Harapan. Sekarang, aku jadi semakin bingung apa sebenarnya yang aku harapkan?
“Gue enggak tahu harapan gue yang sebenarnya apa.”
“Katanya mau akting.”
Aku tergelak. “Sekarang gue enggak yakin lagi. Setelah apa yang menimpa lo, juga soal Mama, gue enggak yakin itu beneran keinginan gue atau keinginan yang diam-diam ditanamin Mama ke gue.”
“Mama enggak brainwash lo,” canda Trin.
“I know.” Aku tertawa pelan.
Di sampingku, Trin menghela napas panjang. “Sewaktu seumur lo, gue juga enggak tahu mau jadi apa. Come on, you’re still 17. Masih clueless di umur 17 itu enggak masalah.”
Aku menggeleng, sama sekali enggak setuju dengan ucapannya. “Kan udah punya KTP, udah dewasa. Harusnya enggak clueless lagi.”
Trin malah tergelak. “Itu ekspektasi yang diaminin banyak orang. Berumur 17, udah punya KTP belum tentu lo jadi dewasa.”

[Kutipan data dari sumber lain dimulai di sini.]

Lemma span_digits_ext t r ds q :
  span_digits t = (ds, q) -> delim r = true ->
  span_digits (t +:+ r) = (ds, q +:+ r).
Proof.
  revert ds q; induction t as [|c t IH]; intros ds q Ht Hr.
  - cbn in Ht. simplify_eq. rewrite app_nil. destruct r as [|c r]; [done|].
    unfold delim in Hr. simpl in *. bool_hyps. by rewrite H.
  - str_simpl. simpl in Ht. destruct (is_digit c) eqn:E; [|by simplify_eq].
    destruct (span_digits t) as [ds' q'] eqn:E'. simplify_eq. by rewrite (IH ds' q).
Qed.

Lemma pfrac_ext t r :
  delim r = true ->
  match pfrac t with
  | Some (fs, q) => pfrac (t +:+ r) = Some (fs, q +:+ r)
  | None => t = "" -> pfrac (t +:+ r) = None
  end.
Proof.
  intros Hr. destruct t as [|c t]; cbn [pfrac].
  - intros _. rewrite app_nil. destruct r as [|c r]; [done|]. unfold delim in Hr. simpl in *.
    bool_hyps. rewrite <-Z.eqb_neq in *. by repeat match goal with H : _ = false |- _ => rewrite H; clear H end.
  - destruct (code c =? 46) eqn:E; [|done]. destruct (span_digits t) as [ds q] eqn:Es.
    destruct (str_true ds) eqn:Ed; [|done].
    rewrite app_cons. cbn [pfrac]. rewrite E, (span_digits_ext t r ds q), Ed by done. done.
Qed.

Lemma pexp_ext t r :
  delim r = true ->
  match pexp t with
  | Some (e, q) => pexp (t +:+ r) = Some (e, q +:+ r)
  | None => t = "" -> pexp (t +:+ r) = None
  end.
Proof.
  intros Hr. destruct t as [|c t].
  - intros _. rewrite app_nil. destruct r as [|c r]; [done|]. unfold delim in Hr. simpl in *.
    bool_hyps. rewrite <-Z.eqb_neq in *.
    by repeat match goal with H : _ =? _ = false |- _ => rewrite H; clear H end.
  - rewrite app_cons. cbn [pexp]. destruct ((code c =? 101) || (code c =? 69)) eqn:E; [|done].
    destruct t as [|x t]; [done|]. rewrite app_cons.
    destruct (if code x =? 43 then (1, t) else if code x =? 45 then (-1, t) else (1, String x t))
      as [sg u] eqn:Eu.
    assert (Eu' : (if code x =? 43 then (1, t +:+ r) else if code x =? 45 then (-1, t +:+ r)
                   else (1, String x (t +:+ r))) = (sg, u +:+ r))
      by (by repeat case_match; simplify_eq).
    rewrite Eu'. destruct (span_digits u) as [ds q] eqn:Es.
    destruct (str_true ds) eqn:Ed; [|done].
    rewrite (span_digits_ext u r ds q), Ed by done. done.
Qed.

(** A number read to the end of its text is read the same before a delimiter. *)
Lemma pnumber_ext neg t v r :
  pnumber neg t = Ok (v, "") -> delim r = true -> pnumber neg (t +:+ r) = Ok (v, r).
Proof.
  intros Ht Hr. destruct t as [|c t]; [done|].
  unfold pnumber in *. rewrite app_cons.
  destruct (if code c =? 48 then ("0", t) else span_digits (String c t)) as [ds q] eqn:Es.
  assert (Es' : (if code c =? 48 then ("0", t +:+ r) else span_digits (String c (t +:+ r)))
                = (ds, q +:+ r)).
  { destruct (code c =? 48); [by simplify_eq|].
    rewrite <-app_cons. by apply span_digits_ext. }
  rewrite Es'. destruct (str_true ds); [|done].
  pose proof (pfrac_ext q r Hr) as Hf.
  destruct (pfrac q) as [[fs q1]|] eqn:Ef.
  - rewrite Hf. pose proof (pexp_ext q1 r Hr) as He.
    destruct (pexp q1) as [[e q2]|] eqn:Ee.
    + rewrite He. by simplify_eq.
    + simplify_eq. by rewrite He.
  - pose proof (pexp_ext q r Hr) as He.
    destruct (pexp q) as [[e q2]|] eqn:Ee.
    + simplify_eq. destruct (decide (q = "")) as [->|Hq]; [done|].
      destruct q as [|x q]; [done|]. rewrite app_cons in *.
      assert (pfrac (String x (q +:+ r)) = None) as ->.
      { cbn [pexp] in Ee. destruct ((code x =? 101) || (code x =? 69)) eqn:Ex; [|done].
        cbn [pfrac]. apply orb_true_iff in Ex as [Ex|Ex]; apply Z.eqb_eq in Ex; by rewrite Ex. }
      by rewrite He.
    + apply res_bind_ok in Ht as (z & Hz & [= -> ->]). rewrite app_nil in *. by rewrite Hf, He, Hz.
Qed.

Sekarang aku ingat kenapa aku begitu menunggu-nunggu momen ulang tahun ke-17. Karena di benakku, usia 17 tahun artinya sudah dewasa. Aku bukan anak-anak lagi, dan artinya aku boleh menentukan jalan hidupku. Aku sudah bisa menolak suruhan Mama, karena enggak sreg dengan isi hatiku.

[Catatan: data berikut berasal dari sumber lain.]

(** [f not in args or args\[f\] is None], where an unhashable [f] raises. *)
Definition missing (args : dict) (f : json) : result bool :=
  match f with
  | JStr s => Ok (match dget args s with None | Some JNull => true | _ => false end)
  | JArr _ | JObj _ => Raise (TypeError ("unhashable type: " +:+ repr_str (type_name f)))
  | _ => Ok true
  end.

Fixpoint check_required (tool_name : string) (args : dict) (required : list json)
    : result (option ToolCallValidation) :=
  match required with
  | [] => Ok None
  | f :: required' =>
      let* m := missing args f in
      if m then Ok (Some (tcv_reject tool_name
                     ("Missing required parameter: " +:+ repr f +:+ " for tool " +:+ repr_str tool_name)
                     "MISSING_REQUIRED_PARAMETER"))
      else check_required tool_name args required'
  end.

Fixpoint check_fields (tool_name : string) (properties : json) (items : dict)
    : result (option ToolCallValidation) :=
  match items with
  | [] => Ok None
  | (field_name, value) :: items' =>
      let* props := py_dict properties in
      match dget props field_name with
      | None | Some JNull => check_fields tool_name properties items'
      | Some prop =>
          let* p := py_dict prop in
          let expected_type := dget_or p "type" (JStr "string") in
          if check_type value expected_type then check_fields tool_name properties items'
          else Ok (Some (tcv_reject tool_name
                 ("Type mismatch for " +:+ repr_str field_name +:+ " in " +:+ repr_str tool_name
                  +:+ ": expected " +:+ py_str expected_type +:+ ", got " +:+ type_name value)
                 "TYPE_MISMATCH"))
      end
  end.

Definition validate_against_schema (tool_name : string) (args schema : dict)
    : result (option ToolCallValidation) :=
  let* required := py_list (dget_or schema "required" (JArr [])) in
  let properties := dget_or schema "properties" (JObj []) in
  let* r := check_required tool_name args required in
  match r with
  | Some v => Ok (Some v)
  | None => check_fields tool_name properties args
  end.

(** Step 2: the arguments as a dict, or the rejection.  Of what [json.loads] raises, only
    [JSONDecodeError] is caught. *)
Definition normalize_args (tool_name : string) (arguments : json) : result (ToolCallValidation + dict) :=
  match arguments with
  | JNull => Ok (inr [])
  | JStr text =>
      match loads text with
      | Raise JSONDecodeError => Ok (inl (tcv_reject tool_name
                  ("Tool arguments must be valid JSON for " +:+ repr_str tool_name) "INVALID_JSON_ARGS"))
      | Raise e => Raise e
      | Ok (JObj d) => Ok (inr d)
      | Ok _ => Ok (inl (tcv_reject tool_name
                  ("Tool arguments must be a JSON object for " +:+ repr_str tool_name) "ARGS_NOT_OBJECT"))
      end
  | JObj d => Ok (inr d)
  | _ => Ok (inl (tcv_reject tool_name
           ("Tool arguments must be a dict for " +:+ repr_str tool_name +:+ ", got " +:+ type_name arguments)
           "ARGS_NOT_DICT"))
  end.

Definition validate_tool_call (tool_name : string) (arguments : json) (registry : ToolRegistry)
    : result ToolCallValidation :=
  match registry_get registry tool_name with
  | None => Ok (tcv_reject tool_name ("Unknown tool: " +:+ repr_str tool_name) "UNKNOWN_TOOL")
  | Some definition =>
      let* normalized := normalize_args tool_name arguments in
      match normalized with
      | inl v => Ok v
      | inr args =>
          let schema := td_input_schema definition in
          if list_true schema then
            let* r := validate_against_schema tool_name args schema in
            match r with Some v => Ok v | None => Ok (tcv_accept tool_name args) end
          else Ok (tcv_accept tool_name args)
      end
  end.

(** ** What validation means *)

(** The JSON Schema types of the source: [bool] is neither a number nor an
    integer, and an unknown type name admits every value. *)
Inductive has_type : json -> string -> Prop :=
  | ht_string s : has_type (JStr s) "string"
  | ht_number_int z : has_type (JInt z) "number"
  | ht_number_float f : has_type (JFloat f) "number"
  | ht_integer z : has_type (JInt z) "integer"
  | ht_boolean b : has_type (JBool b) "boolean"
  | ht_object d : has_type (JObj d) "object"
  | ht_array l : has_type (JArr l) "array"
  | ht_other v e : e ∉ ["string"; "number"; "integer"; "boolean"; "object"; "array"] -> has_type v e.

Lemma check_type_spec v e : check_type v (JStr e) = true <-> has_type v e.
Proof.
  split.
  - cbn. repeat match goal with
    | |- context [String.eqb e ?t] => destruct (String.eqb_spec e t) as [->|]
    end; try solve [destruct v; intros; try discriminate; constructor].
    intros _. apply ht_other. set_solver.
  - destruct 1; try reflexivity. cbn.
    repeat match goal with
    | |- context [String.eqb e ?t] => destruct (String.eqb_spec e t) as [->|]; [exfalso; set_solver|]
    end. done.
Qed.

(** A schema of the shape every tool of the program declares: a list of required
    names and, per property, a dict with a type name ([string] when absent). *)
Definition schema_shape (schema : dict) (required : list string) (props : list (string * string)) : Prop :=
  dget schema "required" = Some (JArr (map JStr required)) /\
  exists ps, dget schema "properties" = Some (JObj ps) /\
    Forall2 (fun kp kt => fst kp = fst kt /\ exists p, snd kp = JObj p /\
               dget_or p "type" (JStr "string") = JStr (snd kt)) ps props.

(** The contract: every required name has a value, and every declared field has
    its type. *)
Definition conforms (required : list string) (props : list (string * string)) (args : dict) : Prop :=
  (forall f, f ∈ required -> exists v, dget args f = Some v /\ v <> JNull) /\
  (forall k v t, (k, v) ∈ args -> oget props k = Some t -> has_type v t).

(** The dict the arguments stand for. *)
Definition arguments_dict (arguments : json) : option dict :=
  match arguments with
  | JNull => Some []
  | JStr text => match loads text with Ok (JObj d) => Some d | _ => None end
  | JObj d => Some d
  | _ => None
  end.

Namun kenyataannya enggak semudah itu.
“Umur 17 cuma datang sekali. Ada banyak hal menarik yang dialami di usia lo sekarang. Sekolah, teman, pacar, family drama, just name a few.” Trin merangkul pundakku. “Buat lo dramanya ya ini. Populer dan jadi panutan banyak orang. Pressure buat lo enggak cuma dari keluarga, sekolah, atau teman, tapi juga dari orang lain di luar sana yang enggak lo kenal.”

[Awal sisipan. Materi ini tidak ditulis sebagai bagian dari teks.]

Lemma balances_ok_change op r r' :
  op_amount_ok op -> balances_ok r -> bank_change op r r' -> balances_ok r'.
Proof.
  intros Hop [Hb Hd] Hc. destruct Hc as [|now uuid q -> Hq|id d s Hid Hs Hs'|now1 now uuid id user d acc _ Hid _ Ha _ _ _ Hlt].
  - done.
  - split; [done|]. intros id d. cbn. rewrite lookup_insert_Some. intros [[_ <-]|[_ H]]; [|eauto].
    destruct Hop as [Hv Hn].
    apply check_draft_None in Hq as (acc & ben & _ & _ & _ & _ & _ & H0 & Hlim & _).
    cbn. eauto using f_gt_zero_nonneg, f_gt_limit_finite.
  - split; [done|]. intros id' d'. cbn. rewrite lookup_insert_Some. intros [[_ <-]|[_ H]]; [|eauto].
    cbn. eauto.
  - destruct (Hd _ _ Hid) as (Hv & Hn & Hinf). pose proof (Hb _ _ Ha) as Hm. apply andb_true_iff in Hm as [Hbv Hbn].
    split; intros id' x; cbn; rewrite lookup_insert_Some; (intros [[_ <-]|[_ H]]; [|eauto]); [|eauto].
    cbn. apply andb_true_iff. eauto using f_valid_sub, f_sub_nonneg.
Qed.

Lemma ledger_snoc b ts t : ledger b (ts ++ [t]) = f_add (ledger b ts) (txn_amount t).
Proof. unfold ledger. by rewrite fold_left_app. Qed.

Lemma txns_of_commit now uuid id d acc r x :
  txns_of (commit_transfer now uuid id d acc r) x =
  if bool_decide (x = source_account_id d) then txns_of r x ++ [debit now uuid d] else txns_of r x.
Proof.
  unfold txns_of at 1. cbn [transactions commit_transfer]. case_bool_decide as Hx.
  - subst x. by rewrite lookup_insert_eq.
  - by rewrite lookup_insert_ne.
Qed.

Lemma ledger_ok_change op r0 r r' : ledger_ok r0 r -> bank_change op r r' -> ledger_ok r0 r'.
Proof.
  intros H Hc. destruct Hc as [| | |now1 now uuid id user d acc _ Hid _ Ha _ _ _ Hlt]; try exact H.
  intros x. specialize (H x). rewrite txns_of_commit. cbn [accounts commit_transfer].
  case_bool_decide as Hx.
  - subst x. rewrite lookup_insert_eq. rewrite Ha in H.
    destruct (accounts r0 !! source_account_id d) as [a0|]; [|done].
    destruct H as (ts & -> & Hb & Ho & Hf). exists (ts ++ [debit now uuid d]).
    rewrite <-(assoc_L (++)). split; [done|]. cbn. split; [|split; [done|]].
    + by rewrite ledger_snoc, f_sub_add_neg, Hb.
    + apply Forall_app. split; [done|]. by repeat constructor.
  - by rewrite lookup_insert_ne by done.
Qed.

Lemma keys_ok_change op r r' : keys_ok r -> bank_change op r r' -> keys_ok r'.
Proof.
  intros [H1 H2] Hc.
  assert (forall id d, (status d = TCOMPLETED -> False) ->
    keys_ok (with_drafts r (insert id d))) as Hins.
  { intros id d Hd. split.
    - intros x y. cbn. rewrite lookup_insert_Some. intros [[_ <-]|[_ ?]]; [naive_solver|eauto].
    - intros x1 x2 y1 y2. cbn. rewrite !lookup_insert_Some.
      intros [[_ <-]|[_ ?]]; [naive_solver|]. intros [[_ <-]|[_ ?]]; [naive_solver|eauto]. }
  destruct Hc as [|now uuid q -> Hq|id d s Hid Hs Hs'|now1 now uuid id user d acc _ Hid _ Ha _ _ Hk Hlt].
  - done.
  - by apply Hins.
  - apply Hins. cbn. naive_solver.
  - assert (forall x y, transfer_drafts r !! x = Some y -> status y = TCOMPLETED ->
      str_true (idempotency_key y) = true -> idempotency_key y <> idempotency_key d) as Hfresh.
    { intros x y Hx Hy Hky E. apply Hk; [by rewrite <-E|]. rewrite <-E. eauto. }
    split.
    + intros x y. cbn. rewrite lookup_insert_Some. intros [[_ <-]|[_ Hx]] Hy Hky; cbn in *.
      * rewrite Hky. set_solver.
      * specialize (H1 _ _ Hx Hy Hky). case_match; set_solver.
    + intros x1 x2 y1 y2. cbn. rewrite !lookup_insert_Some.
      intros [[<- <-]|[? Hx1]] [[<- <-]|[? Hx2]] Hs1 Hs2 Hk1 E; cbn in *; try done; eauto.
      * exfalso. eapply (Hfresh _ _ Hx2); [done| |done]. by rewrite <-E.
      * exfalso. by eapply (Hfresh _ _ Hx1).
Qed.

Lemma bank_run_keys ops r : keys_ok r -> keys_ok (bank_run ops r).
Proof.
  apply (bank_run_invariant keys_ok (fun _ => True)); [|by apply Forall_true].
  eauto using keys_ok_change.
Qed.

(** ** Fixtures *)

Definition mk_account id owner type bal active :=
  {| account_id := id; owner_id := owner; account_type := type; balance := bal;
     account_currency := "USD"; account_active := active |}.

Definition mk_beneficiary id name holder bank number active :=
  {| beneficiary_id := id; beneficiary_name := name; account_holder := holder; bank_code := bank;
     account_number := number; beneficiary_active := active |}.

Definition mk_transaction id acc amt desc ts :=
  {| transaction_id := id; txn_account_id := acc; txn_amount := amt; txn_currency := "USD";
     txn_description := desc; txn_timestamp := ts |}.

Definition create_test_repository : BankingRepository :=
  let r := load_fixtures
    [mk_account "ACC-1001" "user-alice" "checking" (f_of_Z 15000) true;
     mk_account "ACC-1002" "user-alice" "savings" (f_of_Z 50000) true;
     mk_account "ACC-2001" "user-bob" "checking" (f_of_Z 3500) true;
     mk_account "ACC-3001" "user-carol" "checking" (f_of_Z 250) true;
     mk_account "ACC-9001" "user-alice" "checking" (f_of_Z 0) false]
    [mk_beneficiary "BEN-001" "Alice's Savings" "Alice" "ABC" "ACC-1002" true;
     mk_beneficiary "BEN-002" "Bob's Checking" "Bob" "ABC" "ACC-2001" true;
     mk_beneficiary "BEN-003" "Electric Company" "UtilityCorp" "XYZ" "UTIL-001" true;
     mk_beneficiary "BEN-999" "Inactive Payee" "Unknown" "ZZZ" "CLOSED" false]
    empty_repository in
  {| accounts := accounts r; beneficiaries := beneficiaries r;
     transactions := <["ACC-1001" :=
       [mk_transaction "TXN-001" "ACC-1001" (f_of_Z 5000) "Salary deposit" "2026-06-15T09:00:00Z";
        mk_transaction "TXN-002" "ACC-1001" (f_of_Z (-200)) "ATM withdrawal" "2026-06-16T14:30:00Z";
        mk_transaction "TXN-003" "ACC-1001" (f_of_Z (-1500)) "Rent payment" "2026-06-18T08:00:00Z"]]>
       (transactions r);
     transfer_drafts := transfer_drafts r; completed_transfers := completed_transfers r |}.

Lemma test_accounts_ok id acc :
  accounts create_test_repository !! id = Some acc -> money_ok (balance acc) = true.
Proof.
  cbn. rewrite !lookup_insert_Some. intros H.
  repeat (destruct H as [[_ <-]|[_ H]]; [reflexivity|]). by rewrite lookup_empty in H.
Qed.

Lemma test_balances_ok : balances_ok create_test_repository.
Proof. split; [exact test_accounts_ok|]. intros id d. cbn. by rewrite lookup_empty. Qed.

Lemma test_keys_ok : keys_ok create_test_repository.
Proof. split; intros *; cbn; by rewrite lookup_empty. Qed.

Definition witness_request (amt : f64) : DraftRequest :=
  {| rq_source := "ACC-1001"; rq_beneficiary := "BEN-002"; rq_amount := amt; rq_currency := "USD";
     rq_user := "user-alice"; rq_key := "k-1"; rq_description := "" |}.

Definition witness_ops (amt : f64) : list BankOp :=
  [OpCreate noon_2026 "d-1" (witness_request amt); OpCreate noon_2026 "d-2" (witness_request amt);
   OpSubmit noon_2026 noon_2026 "txn-1" "d-1" "user-alice";
   OpSubmit noon_2026 noon_2026 "txn-2" "d-1" "user-alice";
   OpSubmit noon_2026 noon_2026 "txn-3" "d-2" "user-alice"].

Example witness_ops_ex :
  (fun r => (balance <$> accounts r !! "ACC-1001", status <$> transfer_drafts r !! "d-1",
             status <$> transfer_drafts r !! "d-2", length (txns_of r "ACC-1001")))
    (bank_run (witness_ops (f_of_Z 100)) create_test_repository)
  = (Some (f_of_Z 14900), Some TCOMPLETED, Some TDRAFT, 4%nat).
Proof. by vm_compute. Qed.

(** ** Properties *)

(** C5: no sequence of draft, submit and cancel calls, with any arguments and in
    any order, makes a balance negative or ill formed, as long as the amounts asked for
    are numbers: the balance test and the binary64 subtraction together never overdraw. *)
Theorem balances_never_negative ops r :
  balances_ok r -> Forall op_amount_ok ops ->
  forall id acc, accounts (bank_run ops r) !! id = Some acc ->
    f_valid (balance acc) = true /\ f_nonneg (balance acc) = true.
Proof.
  intros Hr Hops id acc H.
  destruct (bank_run_invariant balances_ok op_amount_ok balances_ok_change ops r Hops Hr) as [Hb _].
  by apply andb_true_iff, (Hb id).
Qed.

Lemma balances_never_negative_witness :
  exists acc, accounts (bank_run (witness_ops (f_of_Z 100)) create_test_repository) !! "ACC-1001" = Some acc /\
    (f_valid (balance acc) = true /\ f_nonneg (balance acc) = true).
Proof.
  eexists. split; [vm_compute; reflexivity|].
  assert (Hops : Forall op_amount_ok (witness_ops (f_of_Z 100))) by repeat constructor.
  apply (balances_never_negative _ _ test_balances_ok Hops "ACC-1001"). vm_compute. reflexivity.
Defined.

Aku menunduk, memainkan jari-jariku, sementara aku meresapi setiap perkataan Trin.
“Pressure itu bakalan selalu ada, tapi kita bisa ngendaliinnya. Apalagi pressure dari orang-orang yang enggak kita kenal. Kalau lo udah enggak nyaman, berhenti aja.”
Berhenti. Akhir-akhir ini, aku sering mendengar kata-kata itu. Bahkan dari diriku sendiri.
“Nanti gue yang bilang ke Mama, walau kayaknya enggak bakal mudah, sih.”
Aku mendongak untuk menatap Trin. Dia balas menatapku dengan kesungguhan terpancar di matanya.
Ini memang enggak akan mudah, tapi aku enggak sendirian. Bagiku, itu sudah cukup.
“Hidup ini punya lo, bukan punya Mama, klien yang ngasih endorse lo, produser atau sutradara yang janjiin peran buat lo, atau followers lo yang jutaan itu,” lanjut Trin.
“Walau sekarang gue dicap tukang selingkuh?”
Trin terbahak, sampai tubuhnya terguncang. “Ya, itu lumayan harsh, sih, sebenarnya. By the way, ide video klarifikasi itu enggak ada salahnya, kalau itu bisa bikin lo tenang.”
Hal itu juga terpikirkan olehku. Rasanya enggak enak dituduh melakukan sesuatu yang buruk, dan aku sama sekali enggak melakukannya. Aku punya hak untuk membela diri, meski mungkin enggak semua orang bisa menerima pembelaan diri itu. Aku cuma enggak mau terus-terusan jadi bulan-bulanan untuk kesalahan yang enggak kulakukan.
“I know. Gue udah kepikiran mau bikin video klarifikasi kayak apa,” jawabku, terkejut oleh suaraku sendiri yang terdengar sangat mantap.
Di sampingku, Trin tersenyum. “Good for you. Just say what you want to say. It’s your channel, bukan channel-nya Mama Nica. Mungkin dengan begini, lo bisa manfaatin platform itu sebaik-baiknya sesuai dengan keinginan lo dan untuk kebaikan lo.”
Aku merebahkan kepala di pundak Trin. Hari yang tadinya terlihat kabur, kini mulai tampak jelas.
“Nanti bantuin gue bikin videonya, ya,” pintaku.
Di sampingku, Trin cuma mendengung. Namun, aku menganggap itu sebagai persetujuan.